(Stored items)
====================
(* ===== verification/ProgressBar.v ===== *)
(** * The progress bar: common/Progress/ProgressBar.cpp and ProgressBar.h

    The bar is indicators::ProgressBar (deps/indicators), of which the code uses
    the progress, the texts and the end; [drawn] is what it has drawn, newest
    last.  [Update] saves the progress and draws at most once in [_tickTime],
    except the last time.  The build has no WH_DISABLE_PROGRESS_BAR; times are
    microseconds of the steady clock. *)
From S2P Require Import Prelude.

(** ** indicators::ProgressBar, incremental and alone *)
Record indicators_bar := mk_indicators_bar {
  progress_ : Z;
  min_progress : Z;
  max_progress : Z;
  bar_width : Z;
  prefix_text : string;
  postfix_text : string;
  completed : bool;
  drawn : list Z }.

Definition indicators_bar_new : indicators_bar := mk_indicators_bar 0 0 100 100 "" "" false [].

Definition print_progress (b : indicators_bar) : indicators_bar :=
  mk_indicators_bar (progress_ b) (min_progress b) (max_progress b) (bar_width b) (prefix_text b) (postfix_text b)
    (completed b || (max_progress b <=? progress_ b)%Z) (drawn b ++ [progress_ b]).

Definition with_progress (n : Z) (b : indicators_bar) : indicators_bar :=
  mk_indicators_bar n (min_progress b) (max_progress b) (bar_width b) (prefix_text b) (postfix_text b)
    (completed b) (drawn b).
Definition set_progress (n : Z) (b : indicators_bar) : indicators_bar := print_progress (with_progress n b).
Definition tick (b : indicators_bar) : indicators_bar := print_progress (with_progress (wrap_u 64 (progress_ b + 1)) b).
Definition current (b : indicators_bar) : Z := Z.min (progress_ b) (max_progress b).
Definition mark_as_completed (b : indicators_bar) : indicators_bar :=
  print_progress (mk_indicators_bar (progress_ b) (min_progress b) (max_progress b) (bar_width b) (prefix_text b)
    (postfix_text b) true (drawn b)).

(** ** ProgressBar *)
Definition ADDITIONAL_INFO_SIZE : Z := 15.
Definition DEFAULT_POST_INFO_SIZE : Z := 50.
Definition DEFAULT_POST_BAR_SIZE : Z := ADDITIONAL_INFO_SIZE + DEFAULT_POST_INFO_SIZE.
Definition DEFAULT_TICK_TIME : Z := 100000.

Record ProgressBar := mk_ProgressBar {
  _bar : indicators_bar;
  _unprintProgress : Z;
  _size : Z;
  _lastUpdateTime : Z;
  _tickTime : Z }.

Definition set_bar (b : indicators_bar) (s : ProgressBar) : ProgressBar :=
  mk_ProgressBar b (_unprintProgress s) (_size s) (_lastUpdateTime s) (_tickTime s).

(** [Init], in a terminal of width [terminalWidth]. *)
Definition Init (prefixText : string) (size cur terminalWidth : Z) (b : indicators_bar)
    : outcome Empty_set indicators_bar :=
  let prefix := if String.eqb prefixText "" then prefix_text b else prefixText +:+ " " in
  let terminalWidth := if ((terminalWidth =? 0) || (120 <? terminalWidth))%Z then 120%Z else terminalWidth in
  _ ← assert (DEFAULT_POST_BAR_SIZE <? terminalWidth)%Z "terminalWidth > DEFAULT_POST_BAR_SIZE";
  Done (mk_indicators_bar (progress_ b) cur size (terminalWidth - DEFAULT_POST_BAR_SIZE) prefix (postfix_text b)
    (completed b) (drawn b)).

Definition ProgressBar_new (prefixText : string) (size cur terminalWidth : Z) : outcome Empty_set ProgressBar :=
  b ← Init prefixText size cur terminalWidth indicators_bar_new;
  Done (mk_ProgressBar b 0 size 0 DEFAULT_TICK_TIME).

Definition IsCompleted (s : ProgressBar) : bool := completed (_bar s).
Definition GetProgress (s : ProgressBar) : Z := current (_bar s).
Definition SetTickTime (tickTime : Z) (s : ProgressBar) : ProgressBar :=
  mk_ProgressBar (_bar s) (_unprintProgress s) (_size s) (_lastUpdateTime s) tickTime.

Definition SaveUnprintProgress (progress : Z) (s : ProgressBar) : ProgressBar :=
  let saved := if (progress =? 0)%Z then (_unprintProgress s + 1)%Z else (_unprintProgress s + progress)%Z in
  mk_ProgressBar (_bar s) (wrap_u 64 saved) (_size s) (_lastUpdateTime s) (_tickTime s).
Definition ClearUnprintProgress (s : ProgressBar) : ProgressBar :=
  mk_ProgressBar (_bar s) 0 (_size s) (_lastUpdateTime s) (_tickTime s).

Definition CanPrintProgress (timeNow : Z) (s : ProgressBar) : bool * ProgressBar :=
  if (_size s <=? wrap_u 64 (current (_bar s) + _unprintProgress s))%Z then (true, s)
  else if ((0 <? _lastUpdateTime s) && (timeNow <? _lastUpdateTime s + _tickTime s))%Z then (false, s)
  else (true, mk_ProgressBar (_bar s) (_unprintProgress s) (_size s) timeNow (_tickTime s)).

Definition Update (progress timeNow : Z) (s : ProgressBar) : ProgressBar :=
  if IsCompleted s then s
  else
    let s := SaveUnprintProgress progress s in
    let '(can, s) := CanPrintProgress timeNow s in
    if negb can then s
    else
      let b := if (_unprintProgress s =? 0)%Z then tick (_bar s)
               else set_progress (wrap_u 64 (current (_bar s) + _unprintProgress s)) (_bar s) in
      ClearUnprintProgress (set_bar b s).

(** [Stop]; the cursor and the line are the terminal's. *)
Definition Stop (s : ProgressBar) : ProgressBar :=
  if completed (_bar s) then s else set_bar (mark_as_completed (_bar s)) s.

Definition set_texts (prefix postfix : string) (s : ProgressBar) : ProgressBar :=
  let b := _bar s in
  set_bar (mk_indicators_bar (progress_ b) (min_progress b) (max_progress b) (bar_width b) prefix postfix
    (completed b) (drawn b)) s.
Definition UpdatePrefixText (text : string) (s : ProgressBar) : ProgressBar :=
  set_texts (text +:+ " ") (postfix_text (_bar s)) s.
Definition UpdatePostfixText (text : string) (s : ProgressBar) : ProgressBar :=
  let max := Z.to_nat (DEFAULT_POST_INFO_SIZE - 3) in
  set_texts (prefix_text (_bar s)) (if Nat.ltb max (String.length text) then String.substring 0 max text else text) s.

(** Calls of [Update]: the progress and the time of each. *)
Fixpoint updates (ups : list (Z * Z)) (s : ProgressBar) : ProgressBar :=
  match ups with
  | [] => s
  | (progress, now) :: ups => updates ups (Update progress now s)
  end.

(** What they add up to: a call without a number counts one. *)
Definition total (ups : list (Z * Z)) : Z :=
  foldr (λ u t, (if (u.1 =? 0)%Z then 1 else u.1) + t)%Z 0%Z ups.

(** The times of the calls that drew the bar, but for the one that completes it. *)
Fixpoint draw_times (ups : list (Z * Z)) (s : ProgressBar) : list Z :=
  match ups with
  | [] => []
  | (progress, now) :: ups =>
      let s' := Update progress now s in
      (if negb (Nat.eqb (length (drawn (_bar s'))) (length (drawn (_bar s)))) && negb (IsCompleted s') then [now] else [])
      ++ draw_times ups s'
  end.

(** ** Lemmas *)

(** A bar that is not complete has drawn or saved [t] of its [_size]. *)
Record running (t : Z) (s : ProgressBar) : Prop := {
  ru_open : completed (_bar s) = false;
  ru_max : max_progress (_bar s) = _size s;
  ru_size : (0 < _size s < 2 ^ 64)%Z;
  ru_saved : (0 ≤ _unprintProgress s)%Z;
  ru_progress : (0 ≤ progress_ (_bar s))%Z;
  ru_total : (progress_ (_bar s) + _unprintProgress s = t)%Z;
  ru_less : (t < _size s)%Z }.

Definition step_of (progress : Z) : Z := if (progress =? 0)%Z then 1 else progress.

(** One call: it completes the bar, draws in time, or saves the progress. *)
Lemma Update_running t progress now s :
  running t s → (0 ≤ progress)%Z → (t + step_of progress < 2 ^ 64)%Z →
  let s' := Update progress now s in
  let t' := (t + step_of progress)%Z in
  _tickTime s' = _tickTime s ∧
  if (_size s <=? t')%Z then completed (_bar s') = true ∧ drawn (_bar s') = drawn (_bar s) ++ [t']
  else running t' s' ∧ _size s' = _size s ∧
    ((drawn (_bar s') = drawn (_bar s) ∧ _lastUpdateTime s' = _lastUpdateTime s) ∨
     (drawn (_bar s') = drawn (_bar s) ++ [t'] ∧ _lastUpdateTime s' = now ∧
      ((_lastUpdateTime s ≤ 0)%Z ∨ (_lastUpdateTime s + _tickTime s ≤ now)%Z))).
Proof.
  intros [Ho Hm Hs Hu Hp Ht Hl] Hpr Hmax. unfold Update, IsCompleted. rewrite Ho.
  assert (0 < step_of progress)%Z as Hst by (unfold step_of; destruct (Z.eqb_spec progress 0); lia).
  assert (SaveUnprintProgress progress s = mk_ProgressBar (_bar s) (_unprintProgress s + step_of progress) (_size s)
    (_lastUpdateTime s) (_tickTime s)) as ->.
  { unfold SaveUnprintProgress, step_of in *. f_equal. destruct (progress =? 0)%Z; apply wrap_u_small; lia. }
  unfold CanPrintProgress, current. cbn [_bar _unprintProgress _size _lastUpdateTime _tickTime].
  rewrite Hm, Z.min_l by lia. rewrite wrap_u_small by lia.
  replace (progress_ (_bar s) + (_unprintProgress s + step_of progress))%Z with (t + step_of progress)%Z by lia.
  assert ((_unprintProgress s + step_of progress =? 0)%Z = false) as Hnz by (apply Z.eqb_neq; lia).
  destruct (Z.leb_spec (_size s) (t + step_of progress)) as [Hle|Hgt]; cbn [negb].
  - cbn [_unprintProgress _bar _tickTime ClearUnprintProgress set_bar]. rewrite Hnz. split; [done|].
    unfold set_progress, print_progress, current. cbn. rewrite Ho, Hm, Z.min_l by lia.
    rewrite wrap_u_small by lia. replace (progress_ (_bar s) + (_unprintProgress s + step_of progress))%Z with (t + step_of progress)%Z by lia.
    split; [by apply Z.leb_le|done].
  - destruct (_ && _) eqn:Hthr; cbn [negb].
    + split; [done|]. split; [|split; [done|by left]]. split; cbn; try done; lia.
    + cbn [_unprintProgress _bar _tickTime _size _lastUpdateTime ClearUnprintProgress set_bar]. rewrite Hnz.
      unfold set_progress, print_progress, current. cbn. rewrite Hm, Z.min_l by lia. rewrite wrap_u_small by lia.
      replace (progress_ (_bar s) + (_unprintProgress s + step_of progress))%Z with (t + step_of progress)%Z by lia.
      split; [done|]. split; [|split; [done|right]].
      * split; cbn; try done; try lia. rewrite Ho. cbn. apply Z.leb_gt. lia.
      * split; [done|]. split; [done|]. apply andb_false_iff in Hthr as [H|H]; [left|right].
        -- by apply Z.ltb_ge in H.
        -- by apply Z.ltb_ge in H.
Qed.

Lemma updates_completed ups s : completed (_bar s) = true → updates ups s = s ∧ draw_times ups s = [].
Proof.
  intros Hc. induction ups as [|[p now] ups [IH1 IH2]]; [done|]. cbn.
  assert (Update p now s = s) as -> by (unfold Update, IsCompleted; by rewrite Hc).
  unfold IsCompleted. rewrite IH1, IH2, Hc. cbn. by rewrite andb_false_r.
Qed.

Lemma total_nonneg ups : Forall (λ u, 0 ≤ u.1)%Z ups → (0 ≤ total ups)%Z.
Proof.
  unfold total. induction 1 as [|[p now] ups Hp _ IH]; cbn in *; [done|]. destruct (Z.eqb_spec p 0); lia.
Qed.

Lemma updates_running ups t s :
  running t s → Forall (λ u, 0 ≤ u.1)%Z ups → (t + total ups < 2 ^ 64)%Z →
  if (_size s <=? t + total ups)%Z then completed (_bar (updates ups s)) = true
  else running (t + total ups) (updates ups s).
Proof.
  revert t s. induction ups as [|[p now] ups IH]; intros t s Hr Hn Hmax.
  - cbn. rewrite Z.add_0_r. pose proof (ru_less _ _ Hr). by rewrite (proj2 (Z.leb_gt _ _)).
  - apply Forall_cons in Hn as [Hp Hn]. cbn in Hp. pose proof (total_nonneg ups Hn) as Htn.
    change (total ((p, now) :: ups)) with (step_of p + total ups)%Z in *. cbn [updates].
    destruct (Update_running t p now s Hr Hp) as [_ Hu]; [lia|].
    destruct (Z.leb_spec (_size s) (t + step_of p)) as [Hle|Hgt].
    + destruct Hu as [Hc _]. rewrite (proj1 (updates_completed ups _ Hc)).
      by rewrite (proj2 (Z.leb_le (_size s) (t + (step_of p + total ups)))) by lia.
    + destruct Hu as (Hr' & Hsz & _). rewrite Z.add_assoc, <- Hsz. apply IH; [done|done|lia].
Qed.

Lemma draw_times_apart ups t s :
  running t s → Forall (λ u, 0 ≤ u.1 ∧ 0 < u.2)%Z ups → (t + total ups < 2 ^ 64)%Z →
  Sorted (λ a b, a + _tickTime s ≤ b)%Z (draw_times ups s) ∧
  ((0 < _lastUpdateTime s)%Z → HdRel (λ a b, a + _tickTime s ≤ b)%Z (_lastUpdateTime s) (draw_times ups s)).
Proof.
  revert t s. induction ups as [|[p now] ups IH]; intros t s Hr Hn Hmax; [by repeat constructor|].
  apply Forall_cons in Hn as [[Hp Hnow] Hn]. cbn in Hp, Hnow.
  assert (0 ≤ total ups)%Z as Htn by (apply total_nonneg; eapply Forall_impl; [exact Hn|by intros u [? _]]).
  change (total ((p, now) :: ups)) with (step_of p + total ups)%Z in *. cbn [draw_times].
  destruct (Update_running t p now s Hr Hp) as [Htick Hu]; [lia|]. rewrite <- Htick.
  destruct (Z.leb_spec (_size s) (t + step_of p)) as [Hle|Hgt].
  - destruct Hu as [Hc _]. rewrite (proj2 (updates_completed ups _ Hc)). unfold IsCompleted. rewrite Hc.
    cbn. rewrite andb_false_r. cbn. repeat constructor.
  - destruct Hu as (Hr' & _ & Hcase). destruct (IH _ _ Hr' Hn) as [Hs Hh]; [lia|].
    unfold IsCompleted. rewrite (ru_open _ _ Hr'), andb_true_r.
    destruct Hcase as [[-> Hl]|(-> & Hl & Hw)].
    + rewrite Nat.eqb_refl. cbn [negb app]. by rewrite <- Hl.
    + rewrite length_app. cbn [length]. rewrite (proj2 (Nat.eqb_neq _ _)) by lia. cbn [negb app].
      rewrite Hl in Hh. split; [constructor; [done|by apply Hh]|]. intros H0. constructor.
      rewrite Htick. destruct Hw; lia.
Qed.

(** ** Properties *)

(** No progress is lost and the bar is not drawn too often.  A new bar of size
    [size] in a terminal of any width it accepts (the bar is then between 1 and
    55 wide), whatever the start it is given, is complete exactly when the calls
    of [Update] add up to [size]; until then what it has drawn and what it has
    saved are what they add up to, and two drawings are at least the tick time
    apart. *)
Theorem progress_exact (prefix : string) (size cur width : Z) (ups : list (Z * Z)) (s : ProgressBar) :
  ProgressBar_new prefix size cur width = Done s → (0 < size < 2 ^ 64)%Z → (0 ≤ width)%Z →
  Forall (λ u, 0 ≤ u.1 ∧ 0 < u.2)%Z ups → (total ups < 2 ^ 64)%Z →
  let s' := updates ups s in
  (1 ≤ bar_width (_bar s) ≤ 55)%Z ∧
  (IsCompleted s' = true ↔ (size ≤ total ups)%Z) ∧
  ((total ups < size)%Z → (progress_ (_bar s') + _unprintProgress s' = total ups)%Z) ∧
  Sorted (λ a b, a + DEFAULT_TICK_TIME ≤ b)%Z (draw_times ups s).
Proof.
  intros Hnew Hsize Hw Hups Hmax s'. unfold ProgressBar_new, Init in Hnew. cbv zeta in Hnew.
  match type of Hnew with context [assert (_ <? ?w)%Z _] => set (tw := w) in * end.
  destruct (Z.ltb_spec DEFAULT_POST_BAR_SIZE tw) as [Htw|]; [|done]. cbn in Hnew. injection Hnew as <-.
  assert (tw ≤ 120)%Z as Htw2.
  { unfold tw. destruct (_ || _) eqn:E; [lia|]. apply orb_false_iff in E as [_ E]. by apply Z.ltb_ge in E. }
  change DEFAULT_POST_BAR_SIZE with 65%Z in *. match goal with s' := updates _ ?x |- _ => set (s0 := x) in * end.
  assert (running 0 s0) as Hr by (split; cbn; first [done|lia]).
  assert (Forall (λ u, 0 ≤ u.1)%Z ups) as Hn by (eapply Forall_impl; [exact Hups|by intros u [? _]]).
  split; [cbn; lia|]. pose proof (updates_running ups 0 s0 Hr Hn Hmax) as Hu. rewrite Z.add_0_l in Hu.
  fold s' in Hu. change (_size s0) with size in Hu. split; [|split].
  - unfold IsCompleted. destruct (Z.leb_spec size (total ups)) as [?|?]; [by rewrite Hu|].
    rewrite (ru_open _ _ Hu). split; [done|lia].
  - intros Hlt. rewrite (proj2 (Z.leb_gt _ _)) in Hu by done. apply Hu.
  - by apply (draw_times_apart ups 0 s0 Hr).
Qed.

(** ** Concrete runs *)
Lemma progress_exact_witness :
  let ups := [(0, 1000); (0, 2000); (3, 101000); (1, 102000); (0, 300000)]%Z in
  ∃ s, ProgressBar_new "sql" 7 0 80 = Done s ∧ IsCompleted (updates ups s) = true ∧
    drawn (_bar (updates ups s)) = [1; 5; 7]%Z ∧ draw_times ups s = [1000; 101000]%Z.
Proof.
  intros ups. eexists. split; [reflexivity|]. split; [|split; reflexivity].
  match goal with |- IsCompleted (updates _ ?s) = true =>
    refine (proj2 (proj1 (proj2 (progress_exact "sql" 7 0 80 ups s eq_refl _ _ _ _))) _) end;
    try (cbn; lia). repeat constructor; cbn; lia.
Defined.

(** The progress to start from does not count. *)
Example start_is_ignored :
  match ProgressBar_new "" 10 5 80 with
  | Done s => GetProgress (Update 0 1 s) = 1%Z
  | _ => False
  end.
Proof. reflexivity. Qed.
====================
- Instructions for the task
Give only the lines from the one holding "ru_progress : (0 ≤ progress_ (_bar s))%Z;" through the one holding "s' = _tickTime s ∧", each restated exactly as it appears above.

- Exercise result
  ru_progress : (0 ≤ progress_ (_bar s))%Z;
  ru_total : (progress_ (_bar s) + _unprintProgress s = t)%Z;
  ru_less : (t < _size s)%Z }.

Definition step_of (progress : Z) : Z := if (progress =? 0)%Z then 1 else progress.

(** One call: it completes the bar, draws in time, or saves the progress. *)
Lemma Update_running t progress now s :
  running t s → (0 ≤ progress)%Z → (t + step_of progress < 2 ^ 64)%Z →
  let s' := Update progress now s in
  let t' := (t + step_of progress)%Z in
  _tickTime s' = _tickTime s ∧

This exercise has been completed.